Problem requirements
From the first line onward, reproduce the records exactly; the final line to include is the one holding "None => Ok tt w".

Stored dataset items
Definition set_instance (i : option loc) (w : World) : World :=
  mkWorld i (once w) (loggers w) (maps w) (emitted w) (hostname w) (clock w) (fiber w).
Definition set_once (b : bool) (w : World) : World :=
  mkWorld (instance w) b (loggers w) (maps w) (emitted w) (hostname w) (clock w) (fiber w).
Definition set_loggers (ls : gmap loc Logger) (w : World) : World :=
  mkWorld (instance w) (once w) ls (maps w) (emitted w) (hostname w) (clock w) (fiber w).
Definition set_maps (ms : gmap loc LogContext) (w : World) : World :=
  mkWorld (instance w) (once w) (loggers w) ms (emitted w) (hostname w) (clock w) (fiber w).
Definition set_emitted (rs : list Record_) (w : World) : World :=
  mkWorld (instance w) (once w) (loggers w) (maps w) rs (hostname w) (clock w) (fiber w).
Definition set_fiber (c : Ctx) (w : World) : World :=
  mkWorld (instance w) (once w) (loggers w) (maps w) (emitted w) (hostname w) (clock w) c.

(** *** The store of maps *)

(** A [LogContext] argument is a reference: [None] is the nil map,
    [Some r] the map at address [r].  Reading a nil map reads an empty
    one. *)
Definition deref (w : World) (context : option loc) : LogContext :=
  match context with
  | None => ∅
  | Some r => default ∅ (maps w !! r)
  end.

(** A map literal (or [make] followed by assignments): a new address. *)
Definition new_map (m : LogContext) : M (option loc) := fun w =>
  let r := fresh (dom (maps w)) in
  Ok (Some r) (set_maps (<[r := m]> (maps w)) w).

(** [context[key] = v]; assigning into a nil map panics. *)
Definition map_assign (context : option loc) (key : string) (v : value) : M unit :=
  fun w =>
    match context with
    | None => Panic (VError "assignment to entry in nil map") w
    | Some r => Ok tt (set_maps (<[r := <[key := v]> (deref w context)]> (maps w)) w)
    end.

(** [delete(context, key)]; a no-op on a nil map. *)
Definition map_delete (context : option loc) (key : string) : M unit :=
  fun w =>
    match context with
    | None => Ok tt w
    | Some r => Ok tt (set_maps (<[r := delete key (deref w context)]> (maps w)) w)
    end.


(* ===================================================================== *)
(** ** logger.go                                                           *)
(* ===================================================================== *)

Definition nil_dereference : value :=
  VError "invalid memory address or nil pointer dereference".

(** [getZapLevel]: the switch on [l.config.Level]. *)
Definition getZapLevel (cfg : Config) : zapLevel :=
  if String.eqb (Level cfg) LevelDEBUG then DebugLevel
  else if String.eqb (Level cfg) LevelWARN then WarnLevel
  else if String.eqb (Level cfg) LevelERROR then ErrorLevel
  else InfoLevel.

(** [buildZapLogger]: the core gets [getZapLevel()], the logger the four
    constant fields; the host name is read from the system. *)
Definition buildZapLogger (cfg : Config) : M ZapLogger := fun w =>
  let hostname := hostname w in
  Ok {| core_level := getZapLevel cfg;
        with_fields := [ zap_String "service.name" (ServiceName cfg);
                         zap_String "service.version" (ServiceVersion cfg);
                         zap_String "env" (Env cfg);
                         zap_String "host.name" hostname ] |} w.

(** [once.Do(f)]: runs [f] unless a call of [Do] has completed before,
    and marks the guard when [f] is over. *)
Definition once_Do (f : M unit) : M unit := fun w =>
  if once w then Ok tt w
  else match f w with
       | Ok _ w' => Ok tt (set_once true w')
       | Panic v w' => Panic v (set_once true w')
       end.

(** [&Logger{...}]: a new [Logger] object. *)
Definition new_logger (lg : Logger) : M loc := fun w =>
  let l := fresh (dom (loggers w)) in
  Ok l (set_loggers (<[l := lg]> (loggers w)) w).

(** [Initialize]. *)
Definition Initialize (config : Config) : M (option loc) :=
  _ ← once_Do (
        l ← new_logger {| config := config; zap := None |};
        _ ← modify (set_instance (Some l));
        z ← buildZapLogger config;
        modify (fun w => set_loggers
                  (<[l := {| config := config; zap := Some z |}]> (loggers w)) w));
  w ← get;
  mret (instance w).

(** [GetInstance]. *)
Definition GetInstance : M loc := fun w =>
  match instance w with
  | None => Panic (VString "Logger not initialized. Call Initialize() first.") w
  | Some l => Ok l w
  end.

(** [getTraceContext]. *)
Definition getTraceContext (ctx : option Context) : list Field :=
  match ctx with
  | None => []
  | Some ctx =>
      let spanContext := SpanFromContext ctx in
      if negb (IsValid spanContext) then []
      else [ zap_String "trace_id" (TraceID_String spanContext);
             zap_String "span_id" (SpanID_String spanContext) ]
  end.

Worked solution
Definition set_instance (i : option loc) (w : World) : World :=
  mkWorld i (once w) (loggers w) (maps w) (emitted w) (hostname w) (clock w) (fiber w).
Definition set_once (b : bool) (w : World) : World :=
  mkWorld (instance w) b (loggers w) (maps w) (emitted w) (hostname w) (clock w) (fiber w).
Definition set_loggers (ls : gmap loc Logger) (w : World) : World :=
  mkWorld (instance w) (once w) ls (maps w) (emitted w) (hostname w) (clock w) (fiber w).
Definition set_maps (ms : gmap loc LogContext) (w : World) : World :=
  mkWorld (instance w) (once w) (loggers w) ms (emitted w) (hostname w) (clock w) (fiber w).
Definition set_emitted (rs : list Record_) (w : World) : World :=
  mkWorld (instance w) (once w) (loggers w) (maps w) rs (hostname w) (clock w) (fiber w).
Definition set_fiber (c : Ctx) (w : World) : World :=
  mkWorld (instance w) (once w) (loggers w) (maps w) (emitted w) (hostname w) (clock w) c.

(** *** The store of maps *)

(** A [LogContext] argument is a reference: [None] is the nil map,
    [Some r] the map at address [r].  Reading a nil map reads an empty
    one. *)
Definition deref (w : World) (context : option loc) : LogContext :=
  match context with
  | None => ∅
  | Some r => default ∅ (maps w !! r)
  end.

(** A map literal (or [make] followed by assignments): a new address. *)
Definition new_map (m : LogContext) : M (option loc) := fun w =>
  let r := fresh (dom (maps w)) in
  Ok (Some r) (set_maps (<[r := m]> (maps w)) w).

(** [context[key] = v]; assigning into a nil map panics. *)
Definition map_assign (context : option loc) (key : string) (v : value) : M unit :=
  fun w =>
    match context with
    | None => Panic (VError "assignment to entry in nil map") w
    | Some r => Ok tt (set_maps (<[r := <[key := v]> (deref w context)]> (maps w)) w)
    end.

(** [delete(context, key)]; a no-op on a nil map. *)
Definition map_delete (context : option loc) (key : string) : M unit :=
  fun w =>
    match context with
    | None => Ok tt w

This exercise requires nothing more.